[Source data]
(** * Nexus Agent client: the conversation orchestration controller

    A shallow embedding of [src/types.ts] and of the controller logic of
    [src/App.tsx] ([addMessage], the [reader.onload] body of
    [handleFileUpload], [handleSend], the UI handlers that call it and the
    other state updates of [App]), followed by the properties of the
    specification and by further properties of the code, up to invariants of
    the event loop the handlers run in.

    JavaScript strings are modelled as [string]: a sequence of code units,
    each one an [ascii] standing for the code point U+0000..U+00FF (the
    Latin-1 range).  On that range [trim], [toLowerCase], [startsWith],
    [includes], [split] and the one regular expression the code uses are
    written out below. *)

From Stdlib Require Import String Ascii List ZArith Bool Lia Arith.
From Stdlib Require Import DecimalString.
From Stdlib Require DecimalPos DecimalZ.
Import ListNotations.
Local Open Scope string_scope.
Local Open Scope list_scope.

(** ** JavaScript string primitives *)

Module Js.

(** [WhiteSpace] and [LineTerminator] code points below U+0100, the
    characters [String.prototype.trim] strips:
    TAB, LF, VT, FF, CR, SPACE and NBSP. *)
Definition isWhiteSpace (c : ascii) : bool :=
  let n := nat_of_ascii c in
  (((9 <=? n) && (n <=? 13)) || (n =? 32) || (n =? 160))%nat.

(** The characters the regular-expression atom [.] refuses (no [s] flag). *)
Definition isLineTerminator (c : ascii) : bool :=
  let n := nat_of_ascii c in ((n =? 10) || (n =? 13))%nat.

Fixpoint trimStart (s : string) : string :=
  match s with
  | EmptyString => EmptyString
  | String c r => if isWhiteSpace c then trimStart r else s
  end.

Fixpoint trimEnd (s : string) : string :=
  match s with
  | EmptyString => EmptyString
  | String c r =>
      match trimEnd r with
      | EmptyString => if isWhiteSpace c then EmptyString else String c EmptyString
      | r' => String c r'
      end
  end.

Definition trim (s : string) : string := trimEnd (trimStart s).

(** Truthiness of a string value: only the empty string is falsy. *)
Definition truthy (s : string) : bool :=
  match s with EmptyString => false | _ => true end.

(** [s.startsWith(p)] *)
Fixpoint startsWith (s p : string) : bool :=
  match p, s with
  | EmptyString, _ => true
  | String _ _, EmptyString => false
  | String b p', String a s' => Ascii.eqb a b && startsWith s' p'
  end.

(** [s.includes(p)] *)
Fixpoint includes (s p : string) : bool :=
  startsWith s p ||
  match s with
  | EmptyString => false
  | String _ r => includes r p
  end.

(** [String.prototype.toLowerCase] on one code unit of the Latin-1 range:
    A-Z and the accented capitals U+00C0..U+00DE (the multiplication sign
    U+00D7 apart) move up by 32. *)
Definition toLowerCaseChar (c : ascii) : ascii :=
  let n := nat_of_ascii c in
  if (((65 <=? n) && (n <=? 90)) ||
      ((192 <=? n) && (n <=? 222) && negb (n =? 215)))%nat
  then ascii_of_nat (n + 32) else c.

Fixpoint toLowerCase (s : string) : string :=
  match s with
  | EmptyString => EmptyString
  | String c r => String (toLowerCaseChar c) (toLowerCase r)
  end.

(** [s.split(sep)] for a one-character separator: never empty. *)
Fixpoint split (sep : ascii) (s : string) : list string :=
  match s with
  | EmptyString => [EmptyString]
  | String c r =>
      if Ascii.eqb c sep then EmptyString :: split sep r
      else match split sep r with
           | [] => [String c EmptyString]
           | h :: t => String c h :: t
           end
  end.

(** The tail of the pattern [/:(.*?);/] once the colon is consumed: the
    lazy group takes characters one at a time, trying the semicolon first
    at each position, and gives up on a line terminator. *)
Fixpoint lazyUntilSemicolon (s : string) : option string :=
  match s with
  | EmptyString => None
  | String c r =>
      if Ascii.eqb c ";" then Some EmptyString
      else if isLineTerminator c then None
      else option_map (String c) (lazyUntilSemicolon r)
  end.

(** [s.match(/:(.*?);/)?.[1]]: the leftmost colon from which the pattern
    matches decides; [None] is [undefined]. *)
Fixpoint matchMimeGroup (s : string) : option string :=
  match s with
  | EmptyString => None
  | String c r =>
      if Ascii.eqb c ":" then
        match lazyUntilSemicolon r with
        | Some g => Some g
        | None => matchMimeGroup r
        end
      else matchMimeGroup r
  end.

(** [x || dflt] for an optional string [x]. *)
Definition orElse (x : option string) (dflt : string) : string :=
  match x with
  | Some v => if truthy v then v else dflt
  | None => dflt
  end.

(** [Number.prototype.toString] on an integer (decimal, a minus sign for
    negatives). *)
Definition numberToString (z : Z) : string :=
  NilZero.string_of_int (Z.to_int z).

End Js.

(** ** [src/types.ts] *)

Inductive AgentStatus : Type :=
| IDLE | THINKING | GENERATING | RECORDING | LIVE | ERROR.

Inductive MessageRole : Type := user | assistant | system.

Record GroundingSource : Type := mkGroundingSource {
  title : option string;
  uri : option string
}.

(** The string-literal union of [Attachment.type]. *)
Inductive AttachmentType : Type :=
| image | video | audio | text | pdf | document
| spreadsheet | presentation | code | note.

Record Attachment : Type := mkAttachment {
  type : AttachmentType;
  url : string;
  data : option string;
  mimeType : string
}.

Module Message.
Record t : Type := mk {
  id : string;
  role : MessageRole;
  content : string;
  timestamp : Z;
  attachments : option (list Attachment);
  groundingSources : option (list GroundingSource);
  isThinking : option bool
}.
End Message.
Abbreviation Message := Message.t.

(** [Partial<Message>]: every field optional. *)
Module PartialMessage.
Record t : Type := mk {
  id : option string;
  role : option MessageRole;
  content : option string;
  timestamp : option Z;
  attachments : option (list Attachment);
  groundingSources : option (list GroundingSource);
  isThinking : option bool
}.
Definition empty : t := mk None None None None None None None.
End PartialMessage.

(** ** [handleFileUpload]: the attachment ingestor *)

(** Lines 74-96 of [src/App.tsx]: the [if]/[else if] chain over [mimeType]. *)
Definition classify (mimeType : string) : AttachmentType :=
  if Js.startsWith mimeType "video" then video
  else if Js.startsWith mimeType "audio" then audio
  else if String.eqb mimeType "application/pdf" then pdf
  else if Js.includes mimeType "text" || Js.includes mimeType "json" ||
          Js.includes mimeType "javascript" || Js.includes mimeType "typescript"
  then code
  else if Js.includes mimeType "spreadsheet" || Js.includes mimeType "excel" ||
          Js.includes mimeType "csv"
  then spreadsheet
  else if Js.includes mimeType "presentation" || Js.includes mimeType "powerpoint"
  then presentation
  else if negb (Js.startsWith mimeType "image") then document
  else image.

(** [const [header, data] = base64.split(",")] *)
Definition splitDataURL (base64 : string) : string * option string :=
  match Js.split "," base64 with
  | [] => (EmptyString, None)
  | header :: rest => (header, nth_error rest 0)
  end.

(** [header.match(/:(.*?);/)?.[1] || "image/png"] *)
Definition mimeTypeOf (header : string) : string :=
  Js.orElse (Js.matchMimeGroup header) "image/png".

(** The record [reader.onload] appends to the pending attachments, from the
    data URL the reader produced and the handle [URL.createObjectURL(file)]
    returned. *)
Definition ingest (base64 objectURL : string) : Attachment :=
  let '(header, data) := splitDataURL base64 in
  let mimeType := mimeTypeOf header in
  {| type := classify mimeType;
     url := objectURL;
     data := data;
     mimeType := mimeType |}.

(** ** The generation gateway ([./services/geminiService]) *)

(** The value a rejected promise carries; the controller reads only its
    [message]. *)
Record JsError : Type := mkError { message : string }.

Record MediaResult : Type := mkMedia { media_url : string }.

Record ChatResult : Type := mkChat {
  chat_text : string;
  chat_sources : list GroundingSource
}.

Record ChatOptions : Type := mkOptions {
  useSearch : bool;
  useMaps : bool;
  opt_thinkingBudget : Z
}.

(** Modelled from the spec: the signatures of the three operations of
    [geminiService], whose module is not part of the sources at hand; each
    operation is indexed by the type of the value it resolves to. *)
Inductive gateway_op : Type -> Type :=
| generateImage (prompt : string) : gateway_op MediaResult
| generateVideo (prompt : string) : gateway_op MediaResult
| chat (prompt : string) (atts : list Attachment) (options : ChatOptions)
    : gateway_op ChatResult.

(** How an awaited promise settles. *)
Inductive outcome (T : Type) : Type :=
| Resolved (v : T)
| Rejected (e : JsError).
Arguments Resolved {T} v.
Arguments Rejected {T} e.

(** ** React state and its setters *)

Inductive Mode : Type := mode_chat | mode_image | mode_video | mode_live.

(** The [useState] cells of [App] that the controller reads or writes. *)
Record AppState : Type := mkState {
  messages : list Message;
  input : string;
  status : AgentStatus;
  attachments : list Attachment;
  activeMode : Mode;
  thinkingBudget : Z
}.

(** One call of a state setter (or of [console.error]). *)
Inductive effect : Type :=
| setInput (v : string)
| setAttachments (v : list Attachment)
| pushAttachment (a : Attachment)   (* setAttachments(prev => [...prev, a]) *)
| setStatus (v : AgentStatus)
| pushMessage (m : Message)         (* setMessages(prev => [...prev, m]) *)
| consoleError (e : JsError).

Aim of the task :: The required output is every line from the one with "(v : list Attachment)" to the final line of the entries, repeated exactly and with nothing else.

Solution for this problem ::
| setAttachments (v : list Attachment)
| pushAttachment (a : Attachment)   (* setAttachments(prev => [...prev, a]) *)
| setStatus (v : AgentStatus)
| pushMessage (m : Message)         (* setMessages(prev => [...prev, m]) *)
| consoleError (e : JsError).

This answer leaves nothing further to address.